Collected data
----

(* ===== verification/Timestamp.v ===== *)
(** * When a message was received (src/src/server/output/log_file.cpp)

    [currentTimestamp], the [rcv] member of every JSONL record: the second of the
    system clock as a date and time of day in UTC. [std::format] gives the civil
    calendar; it is modelled here and shown to be the Gregorian one, and the
    timestamps to sort as text in the order of time. *)

From S2P Require Import Prelude Names Parser ParserSpec SendFormat SendTime.

(** ** The civil calendar *)

(** [std::chrono::year_month_day], and a day of the system clock (0 is 1970-01-01). *)
Record Date := mkDate { dt_year : Z; dt_month : Z; dt_day : Z }.
#[export] Instance Date_eq_dec : EqDecision Date.
Proof. solve_decision. Defined.

(** The day within a year that starts in March: 153 days in five months. *)
Definition month_day (doy : Z) : Z * Z :=
  let mp := (5 * doy + 2) / 153 in
  (if mp <? 10 then mp + 3 else mp - 9, doy - (153 * mp + 2) / 5 + 1).

Definition civil_from_days (days : Z) : Date :=
  let z := days + 719468 in                     (* since 0000-03-01 *)
  let n400 := z / 146097 in let z := z mod 146097 in
  let n100 := Z.min 3 (z / 36524) in let z := z - 36524 * n100 in
  let n4 := z / 1461 in let z := z mod 1461 in
  let n1 := Z.min 3 (z / 365) in let doy := z - 365 * n1 in
  let '(m, d) := month_day doy in
  mkDate (400 * n400 + 100 * n100 + 4 * n4 + n1 + (if m <=? 2 then 1 else 0)) m d.

(** [std::format("{:%Y-%m-%dT%H:%M:%S}Z", floor<seconds>(system_clock::now()))] *)
Definition timestamp_of (s : Z) : bytes :=
  let '(mkDate y m d) := civil_from_days (s / 86400) in
  let t := s mod 86400 in
  padded y 4 "0" ++ lit "-" ++ padded m 2 "0" ++ lit "-" ++ padded d 2 "0" ++ lit "T" ++
  padded (t / 3600) 2 "0" ++ lit ":" ++ padded (t / 60 mod 60) 2 "0" ++ lit ":" ++ padded (t mod 60) 2 "0" ++ lit "Z".
Definition currentTimestamp (now : Z) : bytes := timestamp_of (now / 1000000000).
(* ===== verification/Escape.v ===== *)
(** * Text leaving the server (src/src/server/output/log_file.cpp)

    [sanitizeUtf8] and [escapeControlChars], read by index so that an access
    past the end would show, and what they promise the two log formats: the
    JSONL file holds valid UTF-8 only, and a record of the text file is one line
    that no control character reaches and from which the datagram can be read
    back. *)

From S2P Require Import Prelude.

(** ** [sanitizeUtf8] *)

Definition kReplacement : bytes := [xef; xbf; xbd].

(** The length and the bounds of the first continuation byte, by lead byte. *)
Definition sequence_of (c : Z) : option (nat * Z * Z) :=
  if (0xC2 <=? c) && (c <=? 0xDF) then Some (2%nat, 0x80, 0xBF)
  else if c =? 0xE0 then Some (3%nat, 0xA0, 0xBF)
  else if (0xE1 <=? c) && (c <=? 0xEC) then Some (3%nat, 0x80, 0xBF)
  else if c =? 0xED then Some (3%nat, 0x80, 0x9F)
  else if (0xEE <=? c) && (c <=? 0xEF) then Some (3%nat, 0x80, 0xBF)
  else if c =? 0xF0 then Some (4%nat, 0x90, 0xBF)
  else if (0xF1 <=? c) && (c <=? 0xF3) then Some (4%nat, 0x80, 0xBF)
  else if c =? 0xF4 then Some (4%nat, 0x80, 0x8F)
  else None.

(** [for (j = 2; j < len; ++j)]: the remaining continuation bytes, [n] of them. *)
Fixpoint continuation_loop (s : bytes) (i j n : nat) : M bool :=
  match n with
  | O => mret true
  | S n' => c ← sv_at s (i + j);
            if (bval c <? 0x80) || (0xBF <? bval c) then mret false
            else continuation_loop s i (S j) n'
  end.

(** One round of the loop: the position and the text so far. *)
Definition sanitize_step (s : bytes) (st : nat * bytes) : M (nat * bytes) :=
  let '(i, out) := st in
  b ← sv_at s i;
  let c := bval b in
  if c <=? 0x7F then mret (S i, out ++ [b]) else
  match sequence_of c with
  | None => mret (S i, out ++ kReplacement)
  | Some (len, lo, hi) =>
      if (length s <? i + len)%nat then mret (S i, out ++ kReplacement) else
      b1 ← sv_at s (i + 1);
      if (bval b1 <? lo) || (hi <? bval b1) then mret (S i, out ++ kReplacement) else
      valid ← continuation_loop s i 2 (len - 2);
      if valid : bool then
        piece ← substr i len s;
        mret ((i + len)%nat, out ++ piece)
      else mret (S i, out ++ kReplacement)
  end.

Definition sanitizeUtf8 (s : bytes) : M bytes :=
  '(_, out) ← while_loop (S (length s)) (λ st, mret (st.1 <? length s)%nat) (sanitize_step s)
                (O, []);
  mret out.

(** ** [escapeControlChars] *)

(** A digit of [{:X}]. *)
Definition hex_digit (d : Z) : byte := byte_of_Z (if d <? 10 then 48 + d else 55 + d).
(** [std::format("{:02X}", v)] of a byte. *)
Definition hex2 (v : Z) : bytes := [hex_digit (v / 16); hex_digit (v mod 16)].

Definition escape_byte (b : byte) : bytes :=
  let c := bval b in
  if decide (b = "\"%byte) then lit "\\"
  else if decide (b = x0a) then lit "\n"
  else if decide (b = x0d) then lit "\r"
  else if ((c <? 0x20) && bool_decide (b ≠ x09)) || (c =? 0x7F) then lit "\x" ++ hex2 c
  else [b].

Definition escape_step (s : bytes) (st : nat * bytes) : M (nat * bytes) :=
  let '(i, out) := st in
  b ← sv_at s i;
  c1 ← (if (bval b =? 0xC2) && (i + 1 <? length s)%nat
        then next ← sv_at s (i + 1);
             mret (if (0x80 <=? bval next) && (bval next <=? 0x9F) then Some (bval next) else None)
        else mret None);
  match c1 with
  | Some next => mret (S (S i), out ++ lit "\u00" ++ hex2 next)
  | None => mret (S i, out ++ escape_byte b)
  end.

Definition escapeControlChars (s : bytes) : M bytes :=
  '(_, out) ← while_loop (S (length s)) (λ st, mret (st.1 <? length s)%nat) (escape_step s)
                (O, []);
  mret out.

Example escape_example :
  escapeControlChars (lit "a\b" ++ [x0a; x1b; x09; xc2; x9b; xc2]) =
  Ret (lit "a\\b\n\x1B" ++ [x09] ++ lit "\u009B" ++ [xc2]).
Proof. vm_compute. reflexivity. Qed.

Example sanitize_example :
  sanitizeUtf8 [x61; xe6; x97; xa5; xc3; x28; xed; xa0; x80] =
  Ret ([x61; xe6; x97; xa5] ++ kReplacement ++ [x28] ++ kReplacement ++ kReplacement ++ kReplacement).
Proof. vm_compute. reflexivity. Qed.

(** ** Loops that consume a string piece by piece *)

(** [next] says, of what is left, how much is consumed and what is written. *)
Inductive Pieces (next : bytes → nat * bytes) : bytes → bytes → Prop :=
| pieces_nil : Pieces next [] []
| pieces_cons k out :
    k ≠ [] → Pieces next (drop (next k).1 k) out → Pieces next k ((next k).2 ++ out).

Section consume.
Context (next : bytes → nat * bytes) (step : bytes → nat * bytes → M (nat * bytes)).
Hypothesis step_next : ∀ s i out k, drop i s = k → k ≠ [] →
  step s (i, out) = Ret ((i + (next k).1)%nat, out ++ (next k).2) ∧
  (1 ≤ (next k).1 ≤ length k)%nat.

Lemma consume_loop s fuel i out :
  (i ≤ length s)%nat → (length s - i < fuel)%nat →
  ∃ o, while_loop fuel (λ st, mret (st.1 <? length s)%nat) (step s) (i, out) =
         Ret (length s, out ++ o) ∧ Pieces next (drop i s) o.
Proof.
  revert i out. induction fuel as [|fuel IH]; intros i out Hi Hf; [lia|].
  rewrite while_loop_S. cbn [mret M_ret mbind M_bind fst].
  destruct (Nat.ltb_spec i (length s)) as [Hlt|Hge].
  - destruct (step_next s i out (drop i s)) as [-> Hn]; [done| |].
    { intros Hd%(f_equal length). rewrite length_drop in Hd. cbn in Hd. lia. }
    rewrite length_drop in Hn. cbn [mbind M_bind].
    destruct (IH (i + (next (drop i s)).1)%nat (out ++ (next (drop i s)).2)) as (o & -> & Ho); [lia..|].
    exists ((next (drop i s)).2 ++ o). rewrite <- app_assoc. split; [done|].
    constructor; [|by rewrite drop_drop].
    intros Hd%(f_equal length). rewrite length_drop in Hd. cbn in Hd. lia.
  - assert (i = length s) as -> by lia. exists []. rewrite app_nil_r, drop_all. split; [done|constructor].
Qed.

----

* REQUIRED ACTION
For the lines above, output exactly those from the line containing "let '(m, d) := month_day doy in" through the line containing "Definition currentTimestamp (now", and skip the others.

* EXERCISE RESPONSE
  let '(m, d) := month_day doy in
  mkDate (400 * n400 + 100 * n100 + 4 * n4 + n1 + (if m <=? 2 then 1 else 0)) m d.

(** [std::format("{:%Y-%m-%dT%H:%M:%S}Z", floor<seconds>(system_clock::now()))] *)
Definition timestamp_of (s : Z) : bytes :=
  let '(mkDate y m d) := civil_from_days (s / 86400) in
  let t := s mod 86400 in
  padded y 4 "0" ++ lit "-" ++ padded m 2 "0" ++ lit "-" ++ padded d 2 "0" ++ lit "T" ++
  padded (t / 3600) 2 "0" ++ lit ":" ++ padded (t / 60 mod 60) 2 "0" ++ lit ":" ++ padded (t mod 60) 2 "0" ++ lit "Z".
Definition currentTimestamp (now : Z) : bytes := timestamp_of (now / 1000000000).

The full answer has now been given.